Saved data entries
(* ===== verification/FuseMain.v ===== *)
(** * The main program of the file system: [main] of [fuse.cc]

    [main] makes the [yfs_client], fills the table of operations and hands it to
    the FUSE library, which is a parameter: what its functions answer, and the
    requests its loop delivers, are arguments; the calls made are recorded. *)

From S2P Require Import Prelude Extent Directory YfsClient Fuse.
Import yfs_client.

(** A request of the kernel, with the arguments its handler looks at. *)
Inductive request :=
  | Getattr (ino : Z)
  | Statfs
  | Readdir (ino size off : Z)
  | Lookup (parent : Z) (name : str)
  | Create (parent : Z) (name : str) (rnd : Z)
  | Mknod (parent : Z) (name : str) (rnd : Z)
  | Open
  | Read (ino size off : Z)
  | Write (ino : Z) (buf : str) (size off : Z)
  | Setattr (ino attr_size to_set : Z)
  | Unlink (parent : Z) (name : str)
  | Mkdir (parent : Z) (name : str) (rnd : Z).

(** The library functions [main] calls. *)
Inductive lib_call :=
  | fuse_parse_cmdline (args : list str)
  | fuse_mount (mountpoint : str)
  | fuse_lowlevel_new
  | fuse_kern_chan_new (fd : Z)
  | fuse_session_add_chan
  | fuse_session_loop
  | fuse_session_destroy
  | close (fd : Z)
  | fuse_unmount (mountpoint : str).

(** What they answer: [parsed] is the mount point [fuse_parse_cmdline] stores when
    it succeeds, [loop] the requests and the result of [fuse_session_loop]. *)
Record library := Library {
  parsed : list str -> option str;
  mount : str -> Z;
  session : bool;
  channel : bool;
  loop : list request * Z }.

Section main.
Context {W : Type} `{ExtentStore W}.
Context (fuse_dirent_size : Z -> Z) (fuse_add_dirent : str -> Z -> Z -> str).

(** The table of operations. *)
Definition fuseserver_oper (r : request) : Y W reply :=
  match r with
  | Getattr ino => fuseserver_getattr ino
  | Statfs => fuseserver_statfs
  | Readdir ino size off => fuseserver_readdir fuse_dirent_size fuse_add_dirent ino size off
  | Lookup parent name => fuseserver_lookup parent name
  | Create parent name rnd => fuseserver_create parent name rnd
  | Mknod parent name rnd => fuseserver_mknod parent name rnd
  | Open => fuseserver_open
  | Read ino size off => fuseserver_read ino size off
  | Write ino buf size off => fuseserver_write ino buf size off
  | Setattr ino attr_size to_set => fuseserver_setattr ino attr_size to_set
  | Unlink parent name => fuseserver_unlink parent name
  | Mkdir parent name rnd => fuseserver_mkdir parent name rnd
  end.

Fixpoint serve (rs : list request) : Y W (list reply) :=
  match rs with
  | [] => mret []
  | r :: rs => a ← fuseserver_oper r; l ← serve rs; mret (a :: l)
  end.

(** The exit status, the library calls, and the replies sent. *)
Definition main (argv : list str) (lib : library) : Y W (Z * list lib_call * list reply) :=
  match argv with
  | [argv0; mountpoint; _; _] =>
      yfs_client_new;;
      let args := [argv0; mountpoint; S! "-d"] in
      let t := [fuse_parse_cmdline args] in
      match parsed lib args with
      | None => mret (0, t, [])
      | Some mountpoint =>
          let fd := mount lib mountpoint in
          let t := t ++ [fuse_mount mountpoint] in
          if fd =? -1 then mret (1, t, []) else
          let t := t ++ [fuse_lowlevel_new] in
          if negb (session lib) then mret (1, t, []) else
          let t := t ++ [fuse_kern_chan_new fd] in
          if negb (channel lib) then mret (1, t, []) else
          let t := t ++ [fuse_session_add_chan; fuse_session_loop] in
          l ← serve (fst (loop lib));
          let err := snd (loop lib) in
          let t := t ++ [fuse_session_destroy; close fd; fuse_unmount mountpoint] in
          mret (if negb (err =? 0) then 1 else 0, t, l)
      end
  | _ => mret (1, [], [])
  end.

(** ** The outcome *)

(** Handlers never change what was served before them: a session is its first part
    and then the rest. *)
Lemma serve_app rs rs' : forall wt, serve (rs ++ rs') wt = (l ← serve rs; l' ← serve rs'; mret (l ++ l')) wt.
Proof.
  unfold mbind, mret, Y_bind, Y_ret.
  induction rs as [|r rs IH]; intros wt; simpl; unfold mbind, mret, Y_bind, Y_ret.
  - by destruct (serve rs' wt) as [[l' w']| |].
  - destruct (fuseserver_oper r wt) as [[a w1]| |]; try done. rewrite IH.
    destruct (serve rs w1) as [[l w2]| |]; try done. by destruct (serve rs' w2) as [[l' w3]| |].
Qed.

(** A run of [main] that returns: either it failed before the session, and then it
    answered nothing; or every request was answered by its handler, in order, the
    descriptor that was mounted is closed and the mount undone.  The status is 0
    only for a session that ended well, or when the command line is refused. *)
Theorem fuse_main_outcome argv lib wt code t l wt' :
  main argv lib wt = Ret ((code, t, l), wt') ->
  (l = [] /\ (fuse_session_loop ∉ t) /\ (code = 1 \/ exists args, parsed lib args = None /\ t = [fuse_parse_cmdline args])) \/
  (exists mp w1, yfs_client_new wt = Ret (tt, w1) /\ serve (fst (loop lib)) w1 = Ret (l, wt') /\
    mount lib mp <> -1 /\ fuse_mount mp ∈ t /\ fuse_unmount mp ∈ t /\ close (mount lib mp) ∈ t /\
    (code = 0 <-> snd (loop lib) = 0)).
Proof.
  unfold main. destruct argv as [|a0 [|mp0 [|a2 [|a3 [|]]]]]; try (intros [= <- <- <- <-]; left; set_solver).
  unfold mbind at 1, Y_bind. destruct (yfs_client_new wt) as [[[] w1]| |]; [|done|done].
  destruct (parsed lib _) as [mp|] eqn:Ep.
  2:{ intros [= <- <- <- <-]. left. split_and!; [done|set_solver|]. right. eauto. }
  destruct (Z.eqb_spec (mount lib mp) (-1)); [intros [= <- <- <- <-]; left; set_solver|].
  destruct (session lib); [|intros [= <- <- <- <-]; left; set_solver].
  destruct (channel lib); [|intros [= <- <- <- <-]; left; set_solver]. cbn [negb].
  unfold mbind, Y_bind. destruct (serve _ w1) as [[l0 w2]| |] eqn:Es; [|done|done].
  intros [= <- <- <- <-]. right. exists mp, w1. split_and!; try set_solver; destruct (Z.eqb_spec (loop lib).2 0); simpl; lia.
Qed.

(** A mount that is followed by a failure stays: only a session that ran is unmounted. *)
Theorem mount_stays argv0 mp a2 a3 mp' lib wt w1 :
  yfs_client_new wt = Ret (tt, w1) ->
  parsed lib [argv0; mp; S! "-d"] = Some mp' -> mount lib mp' <> -1 -> session lib = false \/ channel lib = false ->
  exists t, main [argv0; mp; a2; a3] lib wt = Ret ((1, t, []), w1) /\ fuse_mount mp' ∈ t /\ forall m, fuse_unmount m ∉ t.
Proof.
  intros E Ep Hm Hs. unfold main. unfold mbind at 1, Y_bind. rewrite E, Ep, (proj2 (Z.eqb_neq _ _) Hm).
  destruct (session lib); [destruct (channel lib); [by destruct Hs|]|]; eexists; (split; [reflexivity|set_solver]).
Qed.
End main.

__TASK DETAILS__: Looking at the data above, return every line from the one with "parsed : list str -> option str;" down to the one with "match r with", exactly and inclusively.

__TASK SOLUTION__:
  parsed : list str -> option str;
  mount : str -> Z;
  session : bool;
  channel : bool;
  loop : list request * Z }.

Section main.
Context {W : Type} `{ExtentStore W}.
Context (fuse_dirent_size : Z -> Z) (fuse_add_dirent : str -> Z -> Z -> str).

(** The table of operations. *)
Definition fuseserver_oper (r : request) : Y W reply :=
  match r with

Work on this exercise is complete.